Al-Kailani's professional journey included roles such as Human Rights Advisor in Public Security Directorate (PSD) from 1960 to 1962 and Director of the "Political Investigations Office" from 1962 to 1964. His lasting legacy was the founding, along with King Hussein, of the General Intelligence Directorate. During his tenure, one of the agency's most important accomplishments was its detection of Israeli forces mobilizing along the Jordanian border before the Battle of Al-Karameh, ensuring a Jordanian victory. Then, he served as Jordan Public Security Director from 1968 to 1969.

His career had peaked in 1969, when he was appointed the Minister of Interior, effectively the third most important man in the country. This appointment came at a particularly trying time, as tensions between the Jordanian Armed Forces and the leftist Fedayeen were beginning to boil over. He served until King Hussein and Yasser Arafat reached the ten-point edict. Following this, he tendered his resignation, accusing certain Jordanian government officials of attempting to frame him as the instigator of a potential conflict which he had sought to avoid.

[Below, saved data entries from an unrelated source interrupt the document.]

Lemma writes_spec funds rq id ins x y C L w r w' :
  insertion rq id ins → rq.(rq_from) ≠ rq.(rq_to) → 0 < rq.(rq_units) →
  L.(accts) !! rq.(rq_from) = Some x → L.(accts) !! rq.(rq_to) = Some y →
  open_tx C L w → run (writes rq id ins x.(a_units) y.(a_units)) w = (r, w') →
  match r with
  | Ok p => p = (rq_txn rq id, rq_entries rq id) ∧ open_tx C (move rq id L) w' ∧ can_move rq id L
  | Err e => (∃ L', open_tx C L' w') ∧ fail_reason funds rq id L e
  end.
Proof.
  intros Hins Hne Hpos Hx Hy Hw Hr. unfold writes in Hr.
  runs Hr. apply (spec_update _ _ C L) in Erun; [|done..].
  destruct r0 as [[]|e]; [destruct Erun as (Hw1&Hrf&Hsf) | stops Hr Erun].
  runs Hr. eapply spec_update in Erun; [|done|exact Hw1].
  destruct r0 as [[]|e]; [destruct Erun as (Hw2&Hrt&Hst) | stops Hr Erun].
  rewrite !Money.units_of_units in *.
  runs Hr. eapply Hins in Erun; [|exact Hw2].
  destruct r0 as [[]|e]; [destruct Erun as (Hw3&Hid&Hkey&Hrev) |].
  2:{ rewrite run_ret in Hr. simplify_eq. destruct Erun as [HL' [Hi|[[-> Hc]|[-> Hc]]]];
        (split; [done |]); by constructor. }
  runs Hr. eapply spec_insert_entries in Erun; [|apply rq_entries_scaled|exact Hw3].
  rewrite build_move in Erun by done.
  destruct r0 as [[]|e]; rewrite run_ret in Hr; simplify_eq.
  - destruct Erun as (Hw4&Hun). split_and!; [done | done |].
    inversion_clear Hun as [|? ? Hu _]. split; [exact Hu | | | done..].
    + exists x. split_and!; [done | | done]. destruct (Hsf x Hx); [by left | right; lia].
    + exists y. split_and!; [done | | done]. simpl in Hst. rewrite lookup_alter_ne in Hst by done.
      by apply Hst.
  - destruct Erun as [HL' [Hi|[-> Hex]]]; (split; [done |]); [by apply fail_internal |].
    exfalso. unfold rq_entries in Hex. rewrite !Exists_cons, Exists_nil in Hex. simpl in Hex.
    rewrite !Money.units_of_units in Hex. lia.
Qed.

(** The prefix of the bodies: both rows are locked, and read under the lock. *)
Lemma lock_pair_spec a b C L w r w' :
  a ≠ b → open_tx C L w → run (LockAccountsForUpdate [a; b]) w = (r, w') →
  match r with
  | Err e => internal e ∧ ∃ L', open_tx C L' w'
  | Ok locked =>
      open_tx C L w' ∧
      if (length locked =? 2)%nat then
        ∃ A B x y, pick_accounts a b locked = (A, B) ∧
          L.(accts) !! a = Some x ∧ acc_Balance A = Money.of_units x.(a_units) ∧
          L.(accts) !! b = Some y ∧ acc_Balance B = Money.of_units y.(a_units)
      else L.(accts) !! a = None ∨ L.(accts) !! b = None
  end.
Proof.
  intros Hne Hw Hr. apply (spec_lock _ C L) in Hr; [|apply NoDup_cons; split;
    [by rewrite list_elem_of_singleton | apply NoDup_singleton] | done].
  destruct r as [locked|e]; [|done]. destruct Hr as (Hw'&Hall&Hp). split; [done |].
  pose proof (Permutation_length Hp) as Hlen. rewrite length_fmap in Hlen.
  destruct (Nat.eqb_spec (length locked) 2) as [H2|H2]; rewrite Hlen in H2.
  - apply filter_is_Some_pair in H2 as (Hf&_). rewrite Hf in Hp.
    destruct (pick_accounts_spec a b L locked) as (A&B&Hpk&<-&<-&(x&?&?&_)&(y&?&?&_)); [done..|].
    exists A, B, x, y. done.
  - by apply filter_is_Some_missing.
Qed.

After the main phase of Black September, he was appointed Advisor to the King for National Security in 1971 and later served as Ambassador to the Ministry of Foreign Affairs from 1971 to 1972.

Continuing his involvement in national security, Al-Kailani simultaneously served as Advisor to the King for National Security and Director of General Intelligence from 1973 to 1974. In 1984, assumed the position of Jordanian Ambassador to Saudi Arabia, contributing to diplomatic relations between the two nations until 1988. Al-Kailani's public service extended into the legislative realm as he held positions in the Tenth and Eleventh Senate from 1988 to 1993. Recognized for his contributions, he later served as an Advisor to the King from 1993 to 1996. His commitment to governance led him to a subsequent term in the Senate from 1997 to 2001. He attained the rank of lieutenant general in the military.

Al-Kailani faced several assassination attempts, the last occurring in the late 1990s when his car was set on fire.

=== Positions ===

- 1960 - 1962: Legal Advisor, Public Security.
- 1962 - 1964: Director of the Office of Political Investigations.
- 1964 - 1968: First Director of the Jordanian General Intelligence Department.
- 1968 - 1969: Director of Public Security.
- 1969 - 1970: Minister of the Interior.
- 1971: National Security Advisor.
- 1971 - 1973: Ambassador Extraordinary to the Ministry of Foreign Affairs.
- 1973 - 1974: King Hussein's National Security Advisor and Director of Intelligence.
- 1984 - 1988: Jordanian Ambassador to the Kingdom of Saudi Arabia.
- 1988 - 1993: Member of the Jordanian Senate.
- 1993 - 1996: King Hussein's National Security Advisor.
- 1996 - 2003: Member of the Jordanian Senate.

== Honors and awards ==
Throughout his career, Mohammad Rasoul Al–Kailani received several decorations:

=== Local Honours ===

- Jordan:
  - Order of Independence, First Class.
  - Order of the Star, First class.
  - Supreme Order of the Renaissance.

=== Foreign Honours ===

- Lebanon:
  - National Order of the Cedar, First Class.
  - Al-Munir Al-Maqdisi, First Class.

== Death ==
He died on December 30, 2003. At the time of his death, he was widely considered to be the most formidable and strict leader of the General Intelligence Service.

== Confiscation ==
In 2012, the assets belonging to Al-Kailani and his son underwent confiscation. This action followed a ruling issued by the Amman Court of First Instance, which imposed a temporary seizure on their properties and real estate due to outstanding payments related to commercial transactions, such as housing construction projects. The ruling encompassed nine individuals, including the late Al-Kailani's wives and children, as well as land and real estate holdings in Mafraq, Zarqa, and Amman. The seizure order remains valid and will be enforced if the outstanding payments are not settled by the heirs.